Change in inflammatory marker levels during the crossover period assessed at weeks 16, 28, and 52
By week 20, at which point all patients were receiving either 3 or 6 mg/kg infliximab + MTX, reduced levels of inflammatory markers were observed in both treatment groups for ICAM-1, IL-6, VEGF, MMP-3 and CRP (Figures . Levels of IL-12p40 had also declined in the infliximab 3 mg/kg + MTX group, but showed an increase (3.5%) at week 16 in patients receiving placebo who crossed over to receive infliximab 6 mg/kg + MTX (Figure ).
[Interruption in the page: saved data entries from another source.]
(** The tree that [depth_first_build_fb_tree] builds from a graph without cycle has its nodes in postorder, with the
    root last; its forward and backward links agree; what is seen from its root is what is seen from the root of
    the graph; and building it again from itself gives it back. *)
Theorem fb_tree_spec {N A} (child_iterator : N -> list N) (value_of : N -> A) (rank : N -> nat) root :
  (forall n c, c ∈ child_iterator n -> (rank c < rank n)%nat) ->
  exists k g r, (forall fuel, (k <= fuel)%nat ->
      depth_first_build_fb_tree child_iterator value_of fuel [root] = Ret g /\
      depth_first_build_fb_tree (fb_child_iterator g) fb_value fuel [r] = Ret g) /\
    linked 0 g /\ last g = Some r /\ fb_backward r = [] /\
    unfold_tree (fb_child_iterator g) fb_value (length g) r = unfold_tree child_iterator value_of (rank root) root.
Proof.
  intros Hrank. set (t := unfold_tree child_iterator value_of (rank root) root). set (g := layout t 0 0 []).
  destruct (fb_tree_layout child_iterator value_of rank root (rank root) Hrank (le_n _)) as [k1 Hk1]. fold t g in Hk1.
  assert (Hlen : Z.of_nat (length g) = rose_size t) by apply (layout_length t 0 0 []). pose proof (rose_size_pos t) as Hpos.
  pose proof (layout_linked t 0 []) as Hlink. fold g in Hlink.
  destruct (layout_root t 0 0 []) as (r & [_ Hr] & Hback). fold g in Hr.
  assert (Hu : forall h, (length g <= h)%nat -> unfold_tree (fb_child_iterator g) fb_value h r = t).
  { intros h Hh. destruct (layout_unfold g h t 0 [] [] []) as (r' & Hr' & Hu); [lia|by rewrite app_nil_r|done|].
    unfold py_get, norm_index in Hr'. rewrite bool_decide_eq_true_2 in Hr' by lia. replace (Z.to_nat (0 + rose_size t - 1)) with (Z.to_nat (0 + rose_size t - 1 - 0)) in Hr' by lia.
    rewrite Hr in Hr'. cbn in Hr'. injection Hr' as <-. done. }
  destruct (fb_tree_layout (fb_child_iterator g) fb_value (index_rank id fb_forward g) r (index_rank id fb_forward g r + length g)%nat) as [k2 Hk2];
    [intros n c; apply index_rank_child; by apply linked_levelled|lia|].
  rewrite Hu in Hk2 by lia. fold g in Hk2.
  exists (k1 + k2)%nat, g, r. split; [intros fuel Hf; split; [apply Hk1|apply Hk2]; lia|]. split; [done|]. split; [|split; [done|by apply Hu]].
  rewrite last_lookup. rewrite <- Hr. f_equal. lia.
Qed.
(** The trees that are put somewhere are free. *)
Definition allowed h (o : op) : Prop :=
  match o with
  | OpNew _ xs _ => NoDup xs /\ Forall (free h) xs
  | OpSetChildren t xs => is_tree h t /\ NoDup xs /\ Forall (fun x => free h x \/ x ∈ children h t) xs
  | OpAppend t x | OpSetItem t _ x | OpInsert t _ x => is_tree h t /\ free h x
  | OpPop t _ | OpClear t => is_tree h t
  | OpIadd t xs => is_tree h t /\ NoDup xs /\ Forall (free h) xs
  end.

#[export] Instance allowed_dec h o : Decision (allowed h o).
Proof. destruct o; cbn [allowed]; apply _. Defined.

(** A child has its tree as parent and occurs once; two trees do not share their list. *)
Record wf h : Prop := {
  wf_parent t x : is_tree h t -> x ∈ children h t -> parent h x = Some t;
  wf_once t : is_tree h t -> NoDup (children h t);
  wf_lists t : is_tree h t -> (sub_list h t < length (lists h))%nat;
  wf_own t u : is_tree h t -> is_tree h u -> sub_list h t = sub_list h u -> t = u }.

(** ** Access after an edit *)

Lemma parent_Some_tree h x t : parent h x = Some t -> is_tree h x.
Proof. unfold parent, is_tree. destruct (trees h !! x) eqn:E; [|done]. intros _. by eapply lookup_lt_Some. Qed.
Lemma set_parent_tree p h x t : is_tree (set_parent p h x) t <-> is_tree h t.
Proof. unfold is_tree, set_parent. cbn. by rewrite length_alter. Qed.
Lemma set_parent_sub p h x t : sub_list (set_parent p h x) t = sub_list h t.
Proof.
  unfold sub_list, set_parent. cbn. destruct (decide (x = t)) as [->|Hn]; [|by rewrite list_lookup_alter_ne].
  rewrite list_lookup_alter_eq. by destruct (trees h !! t).
Qed.
Lemma set_parent_children p h x t : children (set_parent p h x) t = children h t.
Proof. unfold children. rewrite set_parent_sub. done. Qed.
Lemma set_parent_parent p h x t : is_tree h x -> parent (set_parent p h x) t = if decide (t = x) then p else parent h t.
Proof.
  intros Hx. unfold parent, set_parent. cbn. case_decide as E; [subst|by rewrite list_lookup_alter_ne].
  rewrite list_lookup_alter_eq. destruct (trees h !! x) eqn:E; [done|]. apply lookup_ge_None in E. unfold is_tree in Hx. lia.
Qed.

Lemma adopt_frame p xs h t :
  (is_tree (adopt p xs h) t <-> is_tree h t) /\ sub_list (adopt p xs h) t = sub_list h t /\ children (adopt p xs h) t = children h t /\ lists (adopt p xs h) = lists h.
Proof.
  revert h. induction xs as [|x xs IH]; intros h; [done|]. cbn [adopt foldl]. destruct (IH (set_parent (Some p) h x)) as (H1 & H2 & H3 & H4).
  unfold adopt in *. rewrite H1, H2, H3, H4, set_parent_tree, set_parent_sub, set_parent_children. done.
Qed.
Lemma adopt_parent p xs h t : Forall (is_tree h) xs -> parent (adopt p xs h) t = if decide (t ∈ xs) then Some p else parent h t.
Proof.
  revert h. induction xs as [|x xs IH]; intros h Hx; [done|]. apply Forall_cons in Hx as [Hx Hxs]. cbn [adopt foldl]. unfold adopt in IH.
  rewrite IH by (eapply Forall_impl; [exact Hxs|]; intros y; apply set_parent_tree). rewrite set_parent_parent by done.
  destruct (decide (t ∈ xs)), (decide (t = x)), (decide (t ∈ x :: xs)); set_solver.
Qed.
Lemma set_list_children h l cs t : children (set_list l cs h) t =
  if decide (sub_list h t = l /\ (l < length (lists h))%nat) then cs else children h t.
Proof.
  unfold children, list_of, set_list. cbn. change (sub_list (Heap (trees h) _) t) with (sub_list h t). case_decide as E.
  - destruct E as [-> E]. by rewrite list_lookup_insert_eq.
  - destruct (decide (l = sub_list h t)) as [Hl|Hl]; [|by rewrite list_lookup_insert_ne]. rewrite list_insert_ge; [done|].
    apply Nat.nlt_ge. intros Hlt. by apply E.
Qed.
Lemma new_list_children h xs t : (sub_list h t < length (lists h))%nat -> children (new_list xs h).1 t = children h t.
Proof.
  intros Hl. unfold children, list_of, new_list. cbn. change (sub_list (Heap (trees h) _) t) with (sub_list h t). by rewrite lookup_app_l.
Qed.

(** A child belongs to one tree. *)
Lemma child_once h t u x : wf h -> is_tree h t -> is_tree h u -> x ∈ children h t -> x ∈ children h u -> t = u.
Proof. intros Hw Ht Hu Hxt Hxu. pose proof (wf_parent h Hw t x Ht Hxt). pose proof (wf_parent h Hw u x Hu Hxu). congruence. Qed.
Lemma child_tree h t x : wf h -> is_tree h t -> x ∈ children h t -> is_tree h x.
Proof. intros Hw Ht Hx. eapply parent_Some_tree. by eapply wf_parent. Qed.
Variable changes from baseline were observed across the inflammatory markers in patients receiving infliximab 3 mg/kg + MTX or infliximab 6 mg/kg + MTX at weeks 28 and 52. While inflammatory marker levels tended to rebound somewhat over time in the infliximab 3 mg/kg group, ICAM, IL-6, VEGF, MMP-3 and CRP levels at week 52 were generally below levels observed at baseline (Figures ). Conversely, IL-12p40 levels were slightly increased from baseline to week 52 (Figure ). The decreases from baseline to week 52 in IL-6, ICAM-1, MMP-3, and CRP and increases in IL-12p40 levels were larger in patients receiving placebo + MTX who crossed over to receive infliximab 6 mg/kg + MTX as compared with patients receiving infliximab 3 mg/kg + MTX. Only the differences in IL-6 (-77.8% vs. -37.7%; p = 0.0098, respectively) and MMP-3 (-70.2% vs. -23.8%; p = 0.0258, respectively) were statistically significant (data not shown).
Associations between inflammatory marker levels and clinical response as assessed by ACR-Pedi-30 response and the number of joints with active arthritis
At week 2, among patients receiving placebo + MTX, significantly larger median percent decreases in IL-6 (-49.6% vs. 6.8%; p = 0.0344) were observed in patients who were ACR-Pedi-30 responders as compared with ACR-Pedi-30 nonresponders. These results indicated a significant association between changes in IL-6 levels and ACR-Pedi-30 response in patients treated with placebo + MTX (Table ). Significantly larger median percent decreases in ICAM-1 (p = 0.0105) and MMP-3 (p = 0.0253) were also observed among ACR-Pedi-30 responders when compared with nonresponders in the infliximab 3 mg/kg + MTX group (Table ).
Median percent change in biomarker levels from baseline by ACR-Pedi-30 responder status
At week 14, in patients receiving infliximab 3 mg/kg + MTX, ACR-Pedi-30 responders had larger median percent reductions than ACR-Pedi-30 nonresponders in ICAM-1 (-21.7% vs. 4.8%; p = 0.0304), MMP-3 (-55.5% vs. 8.2%; p = 0.0091), and CRP (-55.0% vs. 0.0%; p = 0.0011; Table ).
Also, at week 14, decreases in IL-6, VEGF, and CRP levels correlated with the number of joints with active arthritis in patients treated with infliximab 3 mg/kg + MTX (r = 0.52, p = 0.005; r = 0.44, p = 0.011; r = 0.29, p = 0.027; respectively). In the placebo + MTX group, changes in ICAM-1 and CRP levels were significantly correlated with the number of joints with active arthritis at week 14 (r = 0.64, p < 0.0001; r = 0.38, p = 0.004; respectively) (data not shown).